Maybe I need to look at lessons learned in other fields. Marketing would probably have a fair bit to say about conveying the message in a stickier way. Electoral reform posters? I really don’t know, but I’m looking into it.
Update (September 5th)
I’ve converted these two posters into 30-second commercials.


homunq on August 27th, 2009
I think that even that’s not sticky enough. To be sticky, you need bad guys. You know, the party boss, who’s overjoyed that you have no choice but the big parties.
Just brainstorming it, I can imagine “if the olympics were like elections” with an uncle sam figure telling a (Canadian or other country) sprinter “Better slow down, a medal for you is just effectively a medal for China.”
Or a monopoly board, with only two colors (blue and red) and hotels on every square, with someone telling you “go ahead, I’ll let you put the dice however you want”. It’s not as good as the first image, the idea is supposed to be that credible minor parties can keep the majors more honest, not that the majors are necessarily inherently corrupt, but you get the idea.
Hmm… the third person in a mud-wrestling match stays clean?
Brad Beattie on August 27th, 2009
I guess the problem I have with bringing specific parties into it is that it stops being seen as an issue of abstract fairness and more as “I want my favoured party to have more power”.
homunq on August 27th, 2009
“if the supermarket worked like elections” – large piles of bananas and broccoli labeled “bananas” and “broccoli”. Then, on one side of the broccoli, signs which say “carrots”, “zucchini”, etc. with one banana under each, and on the other side of the bananas, signs for “apples”, “mangoes”, “peaches”, with one broccoli each.
It’s still missing the grinning banana salesman evilly rubbing his hands and paying off the grocer, but it’s a decent image.
homunq on August 28th, 2009
You’re right, if you give the impression that you are against the “team” people identify with, that is bad. But the truth is that there are real bad guys rationally opposing electoral reform. A good, popular politician has everything to gain from electoral reform; but a corrupt politician who relies on mudslinging to win, a political consultant who makes a living manipulating the system, and a monopolistic corporation running a two-party puppet show have real reasons to oppose it.

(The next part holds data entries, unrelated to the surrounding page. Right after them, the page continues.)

(** One tick of the background check keeps at most the number of tables configured. *)
Lemma fls_tick s logs : 0 <= cfg_MaxLogFileNum -> fls_rep s logs -> exists k s', checkTableReaders s = (Ret tt, s') /\ fls_rep s' (drop k logs) /\ (k <= length logs)%nat /\
  len (s_rs s') <= cfg_MaxLogFileNum.
Proof.
  intros Hm (Hc & segs & wl & -> & [HR HW HI HF]). unfold checkTableReaders, get_store, mbind at 1, SM_bind at 1.
  set (rs := map (fun r => if negb (Keepalived (s_now s) r) then tr_Close r else r) (s_rs s)).
  assert (HR' : Forall2 (reader_at (s_fs s)) rs segs).
  { subst rs. clear HI HF. induction HR as [|t x ts xs Hx HR IH]; [constructor|]. cbn [concat] in Hc. cbn [map]. constructor; [|apply IH; rewrite <- app_assoc in Hc; by eapply chain_app_r]. destruct (negb _); [|done]. by destruct Hx; split. }
  assert (EI : map tr_index rs = map tr_index (s_rs s)) by (subst rs; rewrite map_map; apply map_ext; intros r; by destruct (negb _)).
  set (s1 := mkFileStore (s_fs s) rs (s_w s) (s_now s)). assert (HP1 : fls_parts s1 segs wl) by (by split; cbn [s_fs s_rs s_w s1]; rewrite ?EI).
  assert (HR1 : fls_rep s1 (concat segs ++ wl)) by (split; [done|by exists segs, wl]). destruct (len rs >? cfg_MaxLogFileNum) eqn:E; zify_bool.
  - rewrite (proj2 (Z.ltb_ge _ _)) by lia. destruct (drop_rep s1 _ (Z.to_nat (len rs - cfg_MaxLogFileNum)) HR1) as (k & s' & Hk & ES & HR2 & ER & _). exists k, s'.
    split; [exact ES|]. split; [done|]. split; [done|]. rewrite ER, length_drop. cbn [s_rs s1]. lia.
  - exists 0%nat, s1. rewrite drop_0. split; [done|]. split; [done|]. split; [lia|]. cbn [s_rs s1]. lia.
Qed.

(** ** Opening *)

Context {PS : SortPkgSpec P}.

Lemma NoDup_omap {A D} (f : A -> option D) (l : list A) : NoDup l -> (forall x y z, f x = Some z -> f y = Some z -> x = y) -> NoDup (omap f l).
Proof.
  intros HN Hf. induction HN as [|x l Hx HN IH]; [constructor|]. cbn. destruct (f x) as [z|] eqn:E; [|done]. constructor; [|done].
  intros (y & Hy & E')%list_elem_of_omap. by rewrite (Hf x y z E E') in Hx.
Qed.

Lemma table_indices_ok (fs : FS) idxs : StronglySorted Z.lt idxs -> Forall (fun i => 0 < i < 10 ^ 8) idxs -> (forall i, is_Some (fs !! DataName i) <-> i ∈ idxs) -> table_indices fs = idxs.
Proof.
  intros HS HB HI. unfold table_indices. set (l := omap _ _). apply (StronglySorted_unique Z.le).
  - apply StronglySorted_merge_sort; apply _.
  - eapply StronglySorted_impl; [|exact HS]. intros x y _ _. lia.
  - rewrite merge_sort_Permutation. subst l. apply NoDup_Permutation.
    + apply NoDup_omap; [apply NoDup_fst_map_to_list|]. intros [i|i] [j|j] z; cbn [table_index]; repeat case_match; congruence.
    + clear -HS. induction HS as [|x l HS IH HF]; constructor; [|done]. intros Hx. rewrite Forall_forall in HF. specialize (HF x Hx). lia.
    + intros i. rewrite list_elem_of_omap. split.
      * intros (x & ((y & f) & -> & Hf)%list_elem_of_fmap & E). cbn [fst] in E. destruct y as [j|j]; [|done]. cbn [table_index] in E. case_match; [|done]. injection E as ->.
        apply HI. exists f. by apply elem_of_map_to_list.
      * intros Hi. apply HI in Hi as Hs. destruct Hs as [f Hf]. exists (DataName i). split; [apply list_elem_of_fmap; exists (DataName i, f); split; [done|by apply elem_of_map_to_list]|].
        rewrite Forall_forall in HB. specialize (HB i Hi). cbn [table_index]. by rewrite (proj2 (Z.leb_le _ _)), (proj2 (Z.ltb_lt _ _)) by lia.
Qed.

Lemma check_tables_ok ts : forall last index, ordered ts -> StronglySorted Z.lt (map tr_index ts) ->
  (forall t, t ∈ ts -> last < tr_first t /\ index < tr_index t) -> check_tables last index ts = None.
Proof.
  induction ts as [|t ts IH]; intros last index Ho HI Ht; [done|]. cbn [check_tables]. destruct (Ht t ltac:(constructor)).
  rewrite (proj2 (Z.leb_gt _ _)), (proj2 (Z.leb_gt _ _)) by lia. cbn [map] in HI. apply StronglySorted_inv in HI as [HI HF]. apply IH; [|done|].
  - intros i j x y Hij Ex Ey. by apply (Ho (S i) (S j) x y); [lia|..].
  - intros x Hx. split.
    + apply list_elem_of_lookup in Hx as [i Hi]. by apply (Ho 0%nat (S i) t x); [lia|..].
    + rewrite Forall_forall in HF. apply HF. apply list_elem_of_fmap. by exists x.
Qed.

Lemma ordered_sorted ts : ordered ts -> Forall (fun t => tr_first t <= tr_last t) ts -> StronglySorted (fun x y => tr_first x < tr_first y) ts.
Proof.
  induction ts as [|t ts IH]; intros Ho HF; constructor.
  - apply Forall_cons in HF as [_ HF]. apply IH; [|done]. intros i j x y Hij Ex Ey. by apply (Ho (S i) (S j) x y); [lia|..].
  - apply Forall_cons in HF as [Ht _]. apply Forall_forall. intros x [i Hi]%list_elem_of_lookup. pose proof (Ho 0%nat (S i) t x ltac:(lia) eq_refl Hi). lia.
Qed.

Lemma rs_check_ok fs rs segs : Forall2 (reader_at fs) rs segs -> chain (concat segs) -> StronglySorted Z.lt (map tr_index rs) -> rs_check rs = (rs, None).
Proof.
  intros HR Hc HI. rewrite <- (app_nil_r (concat segs)) in Hc. pose proof (readers_ordered _ _ _ _ HR Hc) as Ho. pose proof (readers_ranges _ _ _ _ HR Hc) as Hr.
  destruct rs as [|t rs]; [done|]. unfold rs_check. rewrite sort_id by (by apply ordered_sorted). f_equal.
  destruct segs as [|x segs]; [by apply Forall2_nil_inv_r in HR|]. pose proof (proj1 (proj1 (Forall2_cons _ _ _ _ _) HR)) as Hx.
  apply Forall_cons in Hr as [Hr _]. assert (0 < tr_first t).
  { rewrite (ra_first _ _ _ Hx). destruct (chain_first_pos x (seg_chain _ _ 0 x Hc eq_refl)) as [|]; [by destruct (ra_ne _ _ _ Hx)|done]. }
  rewrite (proj2 (Z.eqb_neq _ _)), Z.gtb_ltb, (proj2 (Z.ltb_ge _ _)) by lia. cbn [orb map] in *. apply StronglySorted_inv in HI as [HI HF]. apply check_tables_ok; [|done|].
  - intros i j a b Hij Ea Eb. by apply (Ho (S i) (S j) a b); [lia|..].
  - intros y Hy. split.
    + apply list_elem_of_lookup in Hy as [i Hi]. by apply (Ho 0%nat (S i) t y); [lia|..].
    + rewrite Forall_forall in HF. apply HF. apply list_elem_of_fmap. by exists y.
Qed.

Lemma load_closed (fs : FS) idxs segs : Forall2 (fun i x => 0 < i /\ x <> [] /\ chain x /\ table_files fs i x) idxs segs -> exists rs,
  load_tables idxs fs = (Ret rs, fs) /\ map tr_index rs = idxs /\ Forall2 (reader_at fs) rs segs.
Proof using.
  induction 1 as [|i x idxs segs (Hi & Hne & Hc & Hf) _ (rs & E & EI & HR)]; [by exists []|]. cbn [load_tables]. unfold mbind, SM_bind.
  destruct (newTableReader_ok fs i cfg_UseMmap x Hi Hne Hc Hf) as (t & ET & It & Ht). rewrite ET, E. exists (t :: rs). split; [done|]. split; [cbn; by rewrite It, EI|]. by constructor.
Qed.

Lemma load_app idxs i (fs fs' fs'' : FS) rs t : load_tables idxs fs = (Ret rs, fs') -> newTableReader i cfg_UseMmap fs' = (Ret (inl t), fs'') ->
  load_tables (idxs ++ [i]) fs = (Ret (rs ++ [t]), fs'').
Proof using.
  revert fs rs. induction idxs as [|j idxs IH]; intros fs rs; cbn [load_tables app]; unfold mbind, SM_bind.
  - intros [= <- <-] ->. done.
  - destruct (newTableReader j cfg_UseMmap fs) as [[r|] fs1]; [|done]. destruct (load_tables idxs fs1) as [[rs1|] fs2] eqn:E; [|done]. intros [= <- <-] Ht.
    rewrite (IH _ _ E Ht). by destruct r.
Qed.

(** The readers that were loaded make a store that holds their logs. *)
Lemma open_loaded now (fs fs' : FS) idxs rs segs : 0 <= cfg_MaxLogFileSize -> table_indices fs = idxs -> load_tables idxs fs = (Ret rs, fs') -> map tr_index rs = idxs ->
  Forall2 (reader_at fs') rs segs -> chain (concat segs) -> StronglySorted Z.lt idxs ->
  (forall i, i ∉ idxs -> fs' !! DataName i = None /\ fs' !! MetaName i = None) ->
  exists s, NewFileStore now fs = (Ret (inl s), fs') /\ fls_rep s (concat segs) /\ s_fs s = fs'.
Proof using PS.
  intros Hs ET EL EI HR Hc HI HF. unfold NewFileStore, load, looks, mbind, SM_bind. rewrite ET, EL. cbn [mret SM_ret].
  rewrite <- EI in HI. rewrite (rs_check_ok fs' rs segs HR Hc HI). set (index := match last rs with Some r => tr_index r + 1 | None => 1 end).
  assert (Hidx : forall r, r ∈ rs -> 0 < tr_index r < index).
  { intros r Hr. split. { apply list_elem_of_lookup in Hr as [i Hi]. destruct (Forall2_lookup_l _ _ _ _ _ HR Hi) as (x & _ & Hx). apply Hx. }
    destruct rs as [|z rs' _] using rev_ind; [by apply not_elem_of_nil in Hr|]. subst index. rewrite last_snoc. apply elem_of_app in Hr as [Hr|Hr%list_elem_of_singleton].
    - rewrite map_app in HI. cbn [map] in HI. pose proof (sorted_lt_last _ _ (tr_index r) HI ltac:(apply list_elem_of_fmap; by exists r)). lia.
    - subst. lia. }
  assert (Hpos : 0 < index).
  { subst index. destruct (last rs) as [z|] eqn:Ez; [|lia]. rewrite last_lookup in Ez. destruct (Forall2_lookup_l _ _ _ _ _ HR Ez) as (x & _ & Hx). pose proof (ra_index _ _ _ Hx). lia. }
  assert (Hnot : index ∉ map tr_index rs) by (intros (r & Er & Hr)%list_elem_of_fmap; specialize (Hidx r Hr); lia).
  rewrite EI in Hnot. destruct (HF index Hnot) as [N1 N2].
  destruct (newTableWriter_new fs' index log_file_size cfg_UseMmap Hpos (log_file_size_ok Hs) N1 N2) as (w & EW & IW & HW). unfold of_outcome. rewrite EW.
  eexists. split; [done|]. split; [|done]. split; [done|]. exists segs, []. split; [by rewrite app_nil_r|]. split; cbn [s_fs s_rs s_w].
  - done.
  - destruct HW as [W1 W2 W3 [(? & _)|[_ [N3 N4 N5]]]]; [done|]. split; [done..|]. right. by split; [|split].
  - cbn [SetSyncType tw_index]. rewrite IW. apply StronglySorted_app_2; [|done|by repeat constructor]. intros x y (r & -> & Hr)%list_elem_of_fmap ->%list_elem_of_singleton. by apply Hidx.
  - intros i Hi _. apply HF. by rewrite <- EI.
Qed.

(** ** Closing and crashing *)

(** The tables of a store that was closed, or that has no open table. *)
Lemma reader_tables (fs : FS) rs segs wl : Forall2 (reader_at fs) rs segs -> chain (concat segs ++ wl) ->
  Forall2 (fun i x => 0 < i /\ x <> [] /\ chain x /\ table_files fs i x) (map tr_index rs) segs.
Proof using.
  intros HR Hc. apply Forall2_fmap_l. apply Forall2_same_length_lookup_2; [by apply Forall2_length in HR|]. intros i t x Et Ex.
  destruct (Forall2_lookup_lr _ _ _ _ _ _ HR Et Ex) as [H1 H2 H3 _ _ _ _ _]. split; [done|]. split; [done|]. split; [by eapply seg_chain|done].
Qed.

My point is that people are more motivated to punish an evildoer than they are to correct an abstract injustice. The injustice, you can fix it later; the profit-taking evildoer must be punished NOW or they’ll grow stronger.
So how’s this: heading “cleanliness contests”, two panels. One says “2 person” and has a muddy “winner” standing over a muddier opponent; the other says “3 person” has the same two, impeccably dressed, and a third who’s not quite as clean….
OK, it’s not good enough, but do you get the idea?